More concentrated lye solution => faster trace (not good when doing fancy swirls, no big deal for many recipes, and really nice for recipes with mostly liquid oils), soap is firmer when unmolding, less total volume of soap batter in the mold, somewhat lower moisture content in cured soap. (Another edit: But the cure time is essentially the same. This is not a shortcut for the cure time.)

edit: Gosh, please don't be fearful of this.
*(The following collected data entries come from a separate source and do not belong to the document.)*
(** [authHeader] is [None] when the request has no such header. *)
Definition parseStatusCodesFromAuth (authHeader : option string)
    : option (gset Z) :=
  match authHeader ≫= Directive.find "STATUS_CODES" with
  | None => None
  | Some statusCodeStr =>
      let parts := JS.trim <$> JS.split "," statusCodeStr in
      let codes := foldl addPart ∅ parts in
      if decide (0 < size codes) then Some codes else None
  end.

Definition parseAccessKeyFromAuth (authHeader : option string)
    : option string :=
  JS.trim <$> (authHeader ≫= Directive.find "ACCESS_KEY").

(** [None] stands for [null] and for [undefined]; each is returned as it
    is, and so is the empty string. *)
Definition cleanAuthHeader (authHeader : option string) : option string :=
  match authHeader with
  | None => None
  | Some EmptyString => Some EmptyString
  | Some h =>
      let cleaned :=
        JS.trim
          (Directive.removeAll "ACCESS_KEY"
             (Directive.removeAll "STATUS_CODES" h)) in
      if bool_decide (cleaned = "Bearer") || bool_decide (cleaned = "Bearer ")
      then None
      else Some cleaned
  end.

(** A provider record of the configuration. *)
Record Provider : Type := {
  apiType : string;
  keys : list string;
  baseUrl : string;
  accessKey : option string
}.

Definition validateAccessKey (config : gmap string Provider)
    (provider : string) (authHeader : option string) : bool :=
  match config !! provider ≫= accessKey with
  | None | Some EmptyString => true
  | Some required =>
      match parseAccessKeyFromAuth authHeader with
      | None | Some EmptyString => false
      | Some providedAccessKey => bool_decide (providedAccessKey = required)
      end
  end.

Definition geminiHeaders : list string :=
  ["content-type"; "accept"; "user-agent"; "x-goog-user-project"].

Definition openaiHeaders : list string :=
  ["content-type"; "accept"; "user-agent"; "openai-organization";
   "openai-project"].

(** For another [apiType] the list is [undefined], and the first header
    visited throws a [TypeError]. *)
Definition extractRelevantHeaders (headers : gmap string string)
    (apiType : string) : Error + gmap string string :=
  let keep (headersToInclude : list string) :=
    filter (λ kv, toLowerCase kv.1 ∈ headersToInclude) headers in
  if decide (apiType = "gemini") then inr (keep geminiHeaders)
  else if decide (apiType = "openai") then inr (keep openaiHeaders)
  else if decide (headers = ∅) then inr ∅
  else inl {| message :=
                "Cannot read properties of undefined (reading 'includes')" |}.

(** Lines 170-182 of [handleRequest]: the headers handed to the client. *)
Definition forwardedHeaders (reqHeaders : gmap string string)
    (apiType : string) (authHeader : option string)
    : Error + gmap string string :=
  match extractRelevantHeaders reqHeaders apiType with
  | inl e => inl e
  | inr headers =>
      match authHeader with
      | Some (String c h) =>
          match cleanAuthHeader (Some (String c h)) with
          | Some (String d cleanedAuth) =>
              if decide (apiType = "gemini")
              then inr (<["x-goog-api-key" := String d cleanedAuth]> headers)
              else inr (<["authorization" := String d cleanedAuth]> headers)
          | _ => inr headers
          end
      | _ => inr headers
      end
  end.

(** An upstream client object: its class, and the key pool it holds. *)
Inductive flavor : Type := Gemini | OpenAI.

Record Client : Type := {
  kind : flavor;
  rotator : KeyRotator.t;
  clientBaseUrl : string
}.

Record t : Type := {
  config : gmap string Provider;
  geminiClient : option Client;
  openaiClient : option Client;
  providerClients : gmap string Client
}.

(** Where the client object handed out by [getProviderClient] lives. *)
Inductive place : Type :=
  | LegacyGemini
  | LegacyOpenai
  | Cached (providerName : string).
(** * Distance-vector routing simulator: the convergence engine of [src/App.tsx]

    A shallow embedding of the routing part of the [Network] component:
    [handleSetupComplete], [updateRoutingTables], [handleWeightChange] and
    the form handlers of [NetworkSetup] that feed them, followed by the
    properties of the engine.

    Conventions of the embedding.
    - A JavaScript [number] holding an integer is a [Z]; the engine only adds
      and compares them.
    - [Record<string, entry>] is a [gmap string Entry].
    - The fields of [Node] and [Link] that only the renderer reads
      ([x], [y], [color], [isActive]) are left out; the engine never reads
      them.
    - A run that would throw a [TypeError] (a [find(...)!] that found
      nothing) or read [undefined] where the interface declares a number
      ends in [TypeError].
    - The component state is the record [Network.State]. A handler is a
      function of the state of the render it was created in: the arrays
      [nodes] and [links] that [updateRoutingTables] works on are those of
      that render, whatever has been queued since.
    - Delays and animations are left out. What a run sees of the pause
      button is the list of values it reads from [pauseRef.current] at the
      heads of its loops; a set flag is waited out in [delay]. *)

From Stdlib Require Import ZArith List Lia Bool String Ascii.
From stdpp Require Import gmap strings list fin_maps.

Local Open Scope Z_scope.
Set Warnings "-clear-no-such-hyp".

(** ** Data model *)

(** [const INFINITY = 999999]. *)
Definition INFINITY : Z := 999999.

(** One line of a routing table. ['-'] is the "no next hop" marker. *)
Record Entry := mkEntry {
  distance : Z;
  nextHop : string;
  isNew : bool;
  isProcessing : bool;
  calculated : bool
}.

Record Node := mkNode {
  id : string;
  routingTable : gmap string Entry
}.

Record Link := mkLink {
  from : string;
  to : string;
  weight : Z
}.

(** The entry written by [handleSetupComplete] and [restartSimulation]. *)
Definition baseline : Entry :=
  {| distance := INFINITY; nextHop := "-"; isNew := false;
     isProcessing := false; calculated := false |}.

(** ** Results of a run *)

(** A call either returns ([Done]), or leaves the typed program
    ([TypeError]), or is cut short by the fuel that bounds the [while] loop
    of the embedding ([OutOfFuel]; [converge_fuel] below shows that the
    engine never ends that way). *)
Inductive Outcome (A : Type) : Type :=
| Done (a : A)
| TypeError
| OutOfFuel.
Arguments Done {A} a.
Arguments TypeError {A}.
Arguments OutOfFuel {A}.

#[global] Instance Outcome_ret : MRet Outcome := fun _ a => Done a.
#[global] Instance Outcome_bind : MBind Outcome := fun _ _ f m =>
  match m with
  | Done a => f a
  | TypeError => TypeError
  | OutOfFuel => OutOfFuel
  end.

(** The use of a looked-up object: [undefined] makes the run throw. *)
Definition orThrow {A} (o : option A) : Outcome A :=
  match o with Some a => Done a | None => TypeError end.

(** [for (const x of xs) body], the body threading the state [s]. *)
Fixpoint forOf {A S} (xs : list A) (body : A -> S -> Outcome S) (s : S) : Outcome S :=
  match xs with
  | [] => Done s
  | x :: rest => s' ← body x s; forOf rest body s'
  end.

(** ** Setup: [NetworkSetup] and [handleSetupComplete] *)

(** [String.fromCharCode(65 + i)]. *)
Definition nodeName (i : nat) : string :=
  String (ascii_of_nat (65 + i)) EmptyString.

(** The node-count field: [Math.min(8, Math.max(2, parseInt(value)))]. The
    result of [parseInt] is an integer or [NaN] ([None]), which [Math.max]
    and [Math.min] hand on. *)
Definition clampNodeCount (v : option Z) : option Z :=
  (fun n => Z.min 8 (Z.max 2 n)) <$> v.

(** The weight fields: [parseInt(value) || INFINITY]; [None] is [NaN]. *)
Definition parseWeight (v : option Z) : Z :=
  match v with
  | Some n => if n =? 0 then INFINITY else n
  | None => INFINITY
  end.

(** [distances[i][j]] of the matrix handed over by the form, which is always
    [nodeCount] by [nodeCount] ([squareMatrix] below); the loops of
    [handleSetupComplete] read no cell outside such a matrix, and the value
    given here to the cells outside is never used for one. *)
Definition cell (distances : list (list Z)) (i j : nat) : Z :=
  nth j (nth i distances []) INFINITY.

Definition squareMatrix (n : nat) (distances : list (list Z)) : Prop :=
  length distances = n ∧ Forall (fun row => length row = n) distances.

(** [handleDistanceChange(from, to, value)]: both mirror cells are set. *)
Definition setCell (distances : list (list Z)) (i j : nat) (v : Z) : list (list Z) :=
  <[i := <[j := v]> (nth i distances [])]> distances.

Definition handleDistanceChange (distances : list (list Z)) (a b : nat) (value : Z)
  : list (list Z) :=
  setCell (setCell distances a b value) b a value.

(** The fresh matrix of [NetworkSetup]: every cell [INFINITY]. *)
Definition freshDistances (nodeCount : nat) : list (list Z) :=
  repeat (repeat INFINITY nodeCount) nodeCount.

(** The inner loop [for (let j = 0; j < i; j++)]. *)
Definition linksOfRow (distances : list (list Z)) (i : nat) : list Link :=
  flat_map (fun j =>
              if cell distances i j =? INFINITY then []
              else [ {| from := nodeName j; to := nodeName i;
                        weight := cell distances i j |} ])
           (seq 0 i).

(** The outer loop [for (let i = 0; i < nodeCount; i++)]. *)
Definition newLinks (nodeCount : nat) (distances : list (list Z)) : list Link :=
  flat_map (linksOfRow distances) (seq 0 nodeCount).

(** [Object.fromEntries(newNodes.filter(n => n.id !== node.id).map(...))]. *)
Definition baselineTable (ids : list string) (self : string) : gmap string Entry :=
  list_to_map (map (fun d => (d, baseline))
                   (filter (fun d => d ≠ self) ids)).

Definition nodeNames (nodeCount : nat) : list string :=
  map nodeName (seq 0 nodeCount).

Definition newNodesOf (nodeCount : nat) : list Node :=
  map (fun n => {| id := n; routingTable := baselineTable (nodeNames nodeCount) n |})
      (nodeNames nodeCount).
(** Running an operation for its effects and the way it completes. *)
Definition perform (op : HookOp) : M unit :=
  match op with
  | FetchIssues n => fetchIssues n
  | FetchCategories n => fetchCategories n
  | FetchDepartments n => fetchDepartments n
  | CreateIssue issueData rpc env => (createIssue issueData rpc env ;; ret tt)
  | UpdateIssue issueId updates env => (updateIssue issueId updates env ;; ret tt)
  | TrackIssueByToken token n => (trackIssueByToken token n ;; ret tt)
  end.

Definition step (w : World) (op : HookOp) : World := snd (perform op w).

Definition run (ops : list HookOp) (w : World) : World := fold_left step ops w.

(** ** Properties of states *)

(** Newest first: the creation times never increase along the list. *)
Definition newest_first_list (l : list Issue.t) : Prop :=
  StronglySorted (fun a b => (b <= a)%Z) (map Issue.created_at l).

(** Every issue the hook holds is a copy of a stored row, with that row's
    creation time. *)
Definition coherent (w : World) : Prop :=
  Forall (fun i => exists r, In r (Db.issues (db w))
                             /\ IssueRow.id r = Issue.id i
                             /\ IssueRow.created_at r = Issue.created_at i)
         (Hook.issues (hook w)).

(** The primary key is a key, and no row was created after the present. *)
Definition store_ok (d : Db.t) : Prop :=
  List.NoDup (map IssueRow.id (Db.issues d))
  /\ Forall (fun r => (IssueRow.created_at r <= Db.clock d)%Z) (Db.issues d).

Definition Inv (w : World) : Prop :=
  newest_first_list (Hook.issues (hook w)) /\ coherent w /\ store_ok (db w).

(** The patch of an update leaves the creation time alone. *)
Definition keeps_created_at (op : HookOp) : Prop :=
  match op with
  | UpdateIssue _ updates _ => PartialIssue.created_at updates = None
  | _ => True
  end.

(** The table [anonymous_tokens] has a row for [token] that references
    [issue]. *)
Definition has_token_row (d : Db.t) (token : string) (issue : Issue.t) : Prop :=
  exists t, In t (Db.anonymous_tokens d)
            /\ AnonymousToken.token t = token
            /\ AnonymousToken.issue_id t = Issue.id issue.

(** How the hook handles the failure of an operation: the label it logs,
    the toast it shows (if any), and whether it throws the error again. *)
Definition failure_label (op : HookOp) : string :=
  match op with
  | FetchIssues _ => "Error fetching issues:"
  | FetchCategories _ => "Error fetching categories:"
  | FetchDepartments _ => "Error fetching departments:"
  | CreateIssue _ _ _ => "Error creating issue:"
  | UpdateIssue _ _ _ => "Error updating issue:"
  | TrackIssueByToken _ _ => "Error tracking issue:"
  end.

Definition failure_toast (op : HookOp) (e : PgError) : option Toast.t :=
  match op with
  | FetchIssues _ => Some (Toast.mk "Error loading issues" (Some (message e)) destructive)
  | FetchCategories _ | FetchDepartments _ => None
  | CreateIssue _ _ _ => Some (Toast.mk "Error reporting issue" (Some (message e)) destructive)
  | UpdateIssue _ _ _ => Some (Toast.mk "Error updating issue" (Some (message e)) destructive)
  | TrackIssueByToken _ _ =>
      Some (Toast.mk "Issue not found"
              (Some "Please check your tracking token and try again.") destructive)
  end.

Definition rethrows (op : HookOp) : bool :=
  match op with
  | FetchIssues _ | FetchCategories _ | FetchDepartments _ => false
  | CreateIssue _ _ _ | UpdateIssue _ _ _ | TrackIssueByToken _ _ => true
  end.

(** The error of the remote call that fails in [op], if one does. *)
Definition remote_failure (op : HookOp) (w : World) : option PgError :=
  let error_of {A} (r : Response A) : option PgError :=
    match r with Failure e => Some e | Success _ => None end in
  match op with
  | FetchIssues n => error_of (select_issues n (db w))
  | FetchCategories n => error_of (select_categories n (db w))
  | FetchDepartments n => error_of (select_departments n (db w))
  | CreateIssue issueData rpc env =>
      match rpc with
      | Failure e => Some e
      | Success tokenData =>
          error_of (fst (insert_issue (insertData_of issueData tokenData) env (db w)))
      end
  | UpdateIssue issueId updates env =>
      error_of (fst (update_issue (session w) issueId updates env (db w)))
  | TrackIssueByToken token n => error_of (select_issue_by_token token n (db w))
  end.

(** The world after a failure was logged and, possibly, shown. *)
Definition after_failure (label : string) (e : PgError) (t : option Toast.t)
    (w : World) : World :=
  let w1 := with_console (console w ++ [(label, e)]) w in
  match t with
  | Some t => with_toasts (toasts w1 ++ [t]) w1
  | None => w1
  end.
I have never used "full water" (about 28% lye concentration), and I have never had a volcano, cracked soap, separated layers, or any of the other tragedies that are attributed to using "discounted water". On top of that, my husband still loves me even though I make soap, I still have all my various body parts, and my friends and family still beg for samples.


----------



## kellistarr (Sep 15, 2013)

Assuming that you've ran all of this through a lye calculator, you would begin reducing by going back to soapmaker 101 and make sure that you're properly suited up, goggles, gloves, long sleeves etc...  because you are working with very concentrated lye solution by adding less water.  Use your calculator to gradually reduce your water.  If you're using full water Ex:  38% you might try 35%.  This is the way I reduced, gradually without using fragrance oil (as I see you have not included) to see what reduction does to the soap mixture (does it trace rapidly, does it volcano etc...)  As far as reducing cure time, for me, this is not what discount water is all about.  Soap still needs cure time.  Cure time is not just about if the soap is ready to use.  Cure times adds many more benefits to the soap; so don't think that you're going to automatically receive these benefits by discounting water.
Water discount allows for my soap to be hard (early on) less soap shrinkage, it allows for a clean cut when slicing soap, much better unmolding, great if I need to ship my soap before its cured etc.....  But it does not take the place of what cure time brings to the soap.  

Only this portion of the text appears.